Content starts

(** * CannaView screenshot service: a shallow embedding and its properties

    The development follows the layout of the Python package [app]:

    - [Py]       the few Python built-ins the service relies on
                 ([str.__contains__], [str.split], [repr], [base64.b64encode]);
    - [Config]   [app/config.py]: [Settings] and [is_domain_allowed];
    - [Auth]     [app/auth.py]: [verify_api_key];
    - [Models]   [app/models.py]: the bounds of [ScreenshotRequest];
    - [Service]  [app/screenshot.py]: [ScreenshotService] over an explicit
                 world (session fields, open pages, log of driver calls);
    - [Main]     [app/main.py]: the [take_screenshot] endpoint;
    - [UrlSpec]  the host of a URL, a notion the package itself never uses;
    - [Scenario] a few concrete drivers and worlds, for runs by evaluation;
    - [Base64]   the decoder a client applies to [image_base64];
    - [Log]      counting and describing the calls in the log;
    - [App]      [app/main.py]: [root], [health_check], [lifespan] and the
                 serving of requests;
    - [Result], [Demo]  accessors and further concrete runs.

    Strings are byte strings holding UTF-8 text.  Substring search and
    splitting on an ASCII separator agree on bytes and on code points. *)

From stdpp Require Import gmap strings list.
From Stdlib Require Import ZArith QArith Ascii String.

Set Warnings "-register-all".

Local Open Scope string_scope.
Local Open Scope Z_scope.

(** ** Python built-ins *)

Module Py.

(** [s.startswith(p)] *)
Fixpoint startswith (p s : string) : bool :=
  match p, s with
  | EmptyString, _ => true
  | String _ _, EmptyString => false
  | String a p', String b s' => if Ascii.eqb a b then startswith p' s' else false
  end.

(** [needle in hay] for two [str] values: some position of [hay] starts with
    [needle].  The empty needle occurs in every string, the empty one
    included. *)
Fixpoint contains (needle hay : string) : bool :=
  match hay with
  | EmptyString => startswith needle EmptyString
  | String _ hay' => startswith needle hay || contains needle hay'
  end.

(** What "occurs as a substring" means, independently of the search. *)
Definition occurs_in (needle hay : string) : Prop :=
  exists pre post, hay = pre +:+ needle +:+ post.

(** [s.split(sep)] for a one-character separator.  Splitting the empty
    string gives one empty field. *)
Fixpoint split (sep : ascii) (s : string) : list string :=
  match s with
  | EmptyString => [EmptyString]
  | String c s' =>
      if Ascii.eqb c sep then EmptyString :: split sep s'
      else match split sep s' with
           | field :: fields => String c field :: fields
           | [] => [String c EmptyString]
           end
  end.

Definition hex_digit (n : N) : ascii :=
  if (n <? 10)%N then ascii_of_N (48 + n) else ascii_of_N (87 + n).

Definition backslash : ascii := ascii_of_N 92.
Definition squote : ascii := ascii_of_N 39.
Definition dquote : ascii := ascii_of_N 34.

Content ends
Content starts

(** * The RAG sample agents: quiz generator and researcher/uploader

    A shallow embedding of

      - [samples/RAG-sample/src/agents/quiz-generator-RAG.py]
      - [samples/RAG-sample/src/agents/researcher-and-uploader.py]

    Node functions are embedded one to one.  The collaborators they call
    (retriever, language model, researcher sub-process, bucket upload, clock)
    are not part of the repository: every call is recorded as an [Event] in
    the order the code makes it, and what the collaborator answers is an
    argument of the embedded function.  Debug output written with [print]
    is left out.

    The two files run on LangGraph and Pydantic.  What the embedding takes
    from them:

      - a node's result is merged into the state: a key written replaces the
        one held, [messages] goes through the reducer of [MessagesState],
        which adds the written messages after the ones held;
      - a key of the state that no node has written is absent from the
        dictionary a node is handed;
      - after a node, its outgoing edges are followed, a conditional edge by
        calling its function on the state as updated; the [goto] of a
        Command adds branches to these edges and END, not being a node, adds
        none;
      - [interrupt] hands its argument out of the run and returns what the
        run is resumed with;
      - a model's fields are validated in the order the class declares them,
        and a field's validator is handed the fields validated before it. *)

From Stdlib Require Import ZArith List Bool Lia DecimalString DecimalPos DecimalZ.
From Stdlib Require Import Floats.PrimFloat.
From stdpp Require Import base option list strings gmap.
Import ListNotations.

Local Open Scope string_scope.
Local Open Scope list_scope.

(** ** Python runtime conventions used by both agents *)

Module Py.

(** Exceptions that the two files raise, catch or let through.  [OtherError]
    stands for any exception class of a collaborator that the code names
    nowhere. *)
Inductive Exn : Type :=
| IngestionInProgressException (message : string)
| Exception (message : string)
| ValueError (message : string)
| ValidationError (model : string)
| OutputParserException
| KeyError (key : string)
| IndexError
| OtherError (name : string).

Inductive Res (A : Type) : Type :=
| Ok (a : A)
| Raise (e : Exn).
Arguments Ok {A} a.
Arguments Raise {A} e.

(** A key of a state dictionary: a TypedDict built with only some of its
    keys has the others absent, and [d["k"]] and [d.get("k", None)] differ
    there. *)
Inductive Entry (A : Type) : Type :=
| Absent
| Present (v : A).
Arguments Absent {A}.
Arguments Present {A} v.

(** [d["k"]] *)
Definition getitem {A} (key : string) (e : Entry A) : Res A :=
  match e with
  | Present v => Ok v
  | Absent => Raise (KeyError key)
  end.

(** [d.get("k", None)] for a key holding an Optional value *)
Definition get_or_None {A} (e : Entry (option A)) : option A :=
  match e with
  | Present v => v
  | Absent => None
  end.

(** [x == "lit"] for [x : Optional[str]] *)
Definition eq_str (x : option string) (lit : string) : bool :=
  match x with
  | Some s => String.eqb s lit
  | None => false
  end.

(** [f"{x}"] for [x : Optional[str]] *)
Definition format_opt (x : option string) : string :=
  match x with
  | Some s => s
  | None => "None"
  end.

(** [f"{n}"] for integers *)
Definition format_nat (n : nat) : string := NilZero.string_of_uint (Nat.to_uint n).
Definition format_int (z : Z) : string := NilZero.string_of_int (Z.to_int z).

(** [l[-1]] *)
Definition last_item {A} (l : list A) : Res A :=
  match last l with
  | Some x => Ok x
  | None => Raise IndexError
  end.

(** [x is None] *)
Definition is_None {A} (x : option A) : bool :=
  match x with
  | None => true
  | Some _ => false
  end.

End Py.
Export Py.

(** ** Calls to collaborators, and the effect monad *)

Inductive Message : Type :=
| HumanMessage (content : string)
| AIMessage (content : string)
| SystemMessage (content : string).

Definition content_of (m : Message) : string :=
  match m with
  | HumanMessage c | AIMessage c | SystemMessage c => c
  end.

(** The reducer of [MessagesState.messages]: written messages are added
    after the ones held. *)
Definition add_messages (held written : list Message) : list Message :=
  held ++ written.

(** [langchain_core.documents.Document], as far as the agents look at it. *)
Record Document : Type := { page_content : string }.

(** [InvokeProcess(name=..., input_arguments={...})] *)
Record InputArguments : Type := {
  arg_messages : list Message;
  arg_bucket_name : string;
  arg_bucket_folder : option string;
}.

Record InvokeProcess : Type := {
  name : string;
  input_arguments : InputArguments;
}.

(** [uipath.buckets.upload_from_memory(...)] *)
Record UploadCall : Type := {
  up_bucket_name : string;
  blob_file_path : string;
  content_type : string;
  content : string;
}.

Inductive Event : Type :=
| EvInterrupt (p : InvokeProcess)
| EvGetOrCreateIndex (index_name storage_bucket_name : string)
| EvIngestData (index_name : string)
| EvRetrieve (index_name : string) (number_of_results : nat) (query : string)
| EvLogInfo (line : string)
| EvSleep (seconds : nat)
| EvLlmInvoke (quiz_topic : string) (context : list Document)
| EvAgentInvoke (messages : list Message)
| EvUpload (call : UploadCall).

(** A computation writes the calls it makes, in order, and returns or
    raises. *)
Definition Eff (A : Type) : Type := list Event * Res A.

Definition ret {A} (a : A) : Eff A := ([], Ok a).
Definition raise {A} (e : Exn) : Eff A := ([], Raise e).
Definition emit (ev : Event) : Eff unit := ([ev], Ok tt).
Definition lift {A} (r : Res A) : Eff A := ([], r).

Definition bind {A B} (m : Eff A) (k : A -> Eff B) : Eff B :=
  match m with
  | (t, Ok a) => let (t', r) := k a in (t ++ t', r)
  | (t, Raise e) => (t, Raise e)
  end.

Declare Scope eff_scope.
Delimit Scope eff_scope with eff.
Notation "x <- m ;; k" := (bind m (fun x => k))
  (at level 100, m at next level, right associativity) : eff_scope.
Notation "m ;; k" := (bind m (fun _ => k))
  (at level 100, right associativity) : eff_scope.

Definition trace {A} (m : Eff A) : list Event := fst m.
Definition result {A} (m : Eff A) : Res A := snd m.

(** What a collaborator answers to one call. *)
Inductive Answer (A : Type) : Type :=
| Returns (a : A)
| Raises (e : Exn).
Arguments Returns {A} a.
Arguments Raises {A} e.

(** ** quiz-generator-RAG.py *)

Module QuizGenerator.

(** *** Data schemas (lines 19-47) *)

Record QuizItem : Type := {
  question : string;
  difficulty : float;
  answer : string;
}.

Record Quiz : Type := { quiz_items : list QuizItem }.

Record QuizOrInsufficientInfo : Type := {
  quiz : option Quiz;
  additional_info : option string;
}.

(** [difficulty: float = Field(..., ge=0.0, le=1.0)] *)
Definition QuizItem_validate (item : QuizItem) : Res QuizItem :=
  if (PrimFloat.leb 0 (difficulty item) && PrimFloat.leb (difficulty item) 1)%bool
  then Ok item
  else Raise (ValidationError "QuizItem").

Content ends
Content starts

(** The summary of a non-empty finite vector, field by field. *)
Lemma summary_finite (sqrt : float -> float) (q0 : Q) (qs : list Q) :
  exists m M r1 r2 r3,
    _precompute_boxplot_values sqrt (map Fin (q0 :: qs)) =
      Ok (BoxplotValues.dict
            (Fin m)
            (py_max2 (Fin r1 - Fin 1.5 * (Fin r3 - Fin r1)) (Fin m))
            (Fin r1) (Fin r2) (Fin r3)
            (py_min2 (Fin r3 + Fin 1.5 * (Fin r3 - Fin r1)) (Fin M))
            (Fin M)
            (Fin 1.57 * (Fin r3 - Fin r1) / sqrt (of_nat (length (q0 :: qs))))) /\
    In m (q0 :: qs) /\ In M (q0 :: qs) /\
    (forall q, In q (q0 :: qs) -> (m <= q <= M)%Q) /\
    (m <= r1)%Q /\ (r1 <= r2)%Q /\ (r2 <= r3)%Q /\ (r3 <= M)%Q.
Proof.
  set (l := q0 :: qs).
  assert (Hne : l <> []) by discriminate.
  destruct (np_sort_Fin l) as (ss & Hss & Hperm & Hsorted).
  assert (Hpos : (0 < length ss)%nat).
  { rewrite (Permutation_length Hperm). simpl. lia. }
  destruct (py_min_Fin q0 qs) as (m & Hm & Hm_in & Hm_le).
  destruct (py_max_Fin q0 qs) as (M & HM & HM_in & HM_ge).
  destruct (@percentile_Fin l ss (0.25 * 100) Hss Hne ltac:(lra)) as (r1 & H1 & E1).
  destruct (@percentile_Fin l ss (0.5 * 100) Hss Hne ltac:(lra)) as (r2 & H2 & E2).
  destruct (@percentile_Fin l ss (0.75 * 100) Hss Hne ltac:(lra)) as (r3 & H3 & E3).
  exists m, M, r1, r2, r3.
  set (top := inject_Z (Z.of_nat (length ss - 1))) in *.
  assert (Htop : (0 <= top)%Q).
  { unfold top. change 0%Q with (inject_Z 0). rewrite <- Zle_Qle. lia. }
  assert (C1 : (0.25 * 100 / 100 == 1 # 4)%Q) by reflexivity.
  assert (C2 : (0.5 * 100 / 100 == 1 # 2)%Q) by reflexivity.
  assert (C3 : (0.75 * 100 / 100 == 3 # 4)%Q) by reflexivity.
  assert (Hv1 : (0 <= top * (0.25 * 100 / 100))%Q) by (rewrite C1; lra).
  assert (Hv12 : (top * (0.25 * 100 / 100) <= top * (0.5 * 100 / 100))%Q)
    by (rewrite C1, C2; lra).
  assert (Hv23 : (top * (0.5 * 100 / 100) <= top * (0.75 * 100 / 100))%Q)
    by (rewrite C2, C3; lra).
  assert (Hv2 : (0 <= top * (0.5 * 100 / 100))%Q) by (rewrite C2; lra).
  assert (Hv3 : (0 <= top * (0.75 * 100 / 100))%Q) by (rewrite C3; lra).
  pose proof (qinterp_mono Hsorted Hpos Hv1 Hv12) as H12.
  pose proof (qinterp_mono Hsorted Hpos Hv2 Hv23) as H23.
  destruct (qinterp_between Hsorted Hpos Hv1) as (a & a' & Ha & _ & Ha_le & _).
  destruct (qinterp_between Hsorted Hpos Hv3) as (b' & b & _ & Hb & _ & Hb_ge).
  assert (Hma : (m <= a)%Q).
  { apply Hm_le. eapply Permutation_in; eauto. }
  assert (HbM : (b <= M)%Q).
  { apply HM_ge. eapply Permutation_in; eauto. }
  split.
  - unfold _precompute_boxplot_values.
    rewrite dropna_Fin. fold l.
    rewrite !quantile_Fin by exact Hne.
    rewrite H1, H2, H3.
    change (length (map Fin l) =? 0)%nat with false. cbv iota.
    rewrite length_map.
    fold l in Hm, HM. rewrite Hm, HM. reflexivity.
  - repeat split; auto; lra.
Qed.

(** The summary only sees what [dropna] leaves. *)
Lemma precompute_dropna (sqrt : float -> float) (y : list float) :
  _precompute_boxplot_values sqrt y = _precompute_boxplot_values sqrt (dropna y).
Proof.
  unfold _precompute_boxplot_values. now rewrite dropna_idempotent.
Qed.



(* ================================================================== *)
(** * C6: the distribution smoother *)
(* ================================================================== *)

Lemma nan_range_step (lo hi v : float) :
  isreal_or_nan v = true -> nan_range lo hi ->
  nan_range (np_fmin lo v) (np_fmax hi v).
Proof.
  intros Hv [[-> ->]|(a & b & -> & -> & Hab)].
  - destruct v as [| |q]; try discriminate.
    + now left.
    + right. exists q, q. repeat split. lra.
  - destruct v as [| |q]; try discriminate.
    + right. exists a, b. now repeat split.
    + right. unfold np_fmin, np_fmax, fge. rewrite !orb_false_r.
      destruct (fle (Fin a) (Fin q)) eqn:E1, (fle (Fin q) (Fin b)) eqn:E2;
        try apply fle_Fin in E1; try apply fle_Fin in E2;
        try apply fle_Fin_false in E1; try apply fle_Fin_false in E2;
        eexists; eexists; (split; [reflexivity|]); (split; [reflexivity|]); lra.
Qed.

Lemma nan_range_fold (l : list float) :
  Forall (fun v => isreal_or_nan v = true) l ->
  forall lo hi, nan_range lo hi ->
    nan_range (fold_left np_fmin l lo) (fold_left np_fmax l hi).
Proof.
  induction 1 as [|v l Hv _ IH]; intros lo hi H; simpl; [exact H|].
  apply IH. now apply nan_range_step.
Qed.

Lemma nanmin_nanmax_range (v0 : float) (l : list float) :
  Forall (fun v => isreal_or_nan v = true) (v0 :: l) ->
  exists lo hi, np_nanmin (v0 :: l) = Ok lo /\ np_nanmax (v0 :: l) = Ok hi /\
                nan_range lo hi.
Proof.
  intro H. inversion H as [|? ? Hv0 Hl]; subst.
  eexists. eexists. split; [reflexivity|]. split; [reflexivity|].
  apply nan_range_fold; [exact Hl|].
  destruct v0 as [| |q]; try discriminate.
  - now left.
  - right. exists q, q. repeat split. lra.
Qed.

Content ends

> [Task objective] Within the listing above, locate the line containing "(** * CannaView" and the line containing "the [take_screenshot] endpoint;". Reproduce those two lines and all lines between them exactly, with nothing added.

> [Output]
(** * CannaView screenshot service: a shallow embedding and its properties

    The development follows the layout of the Python package [app]:

    - [Py]       the few Python built-ins the service relies on
                 ([str.__contains__], [str.split], [repr], [base64.b64encode]);
    - [Config]   [app/config.py]: [Settings] and [is_domain_allowed];
    - [Auth]     [app/auth.py]: [verify_api_key];
    - [Models]   [app/models.py]: the bounds of [ScreenshotRequest];
    - [Service]  [app/screenshot.py]: [ScreenshotService] over an explicit
                 world (session fields, open pages, log of driver calls);
    - [Main]     [app/main.py]: the [take_screenshot] endpoint;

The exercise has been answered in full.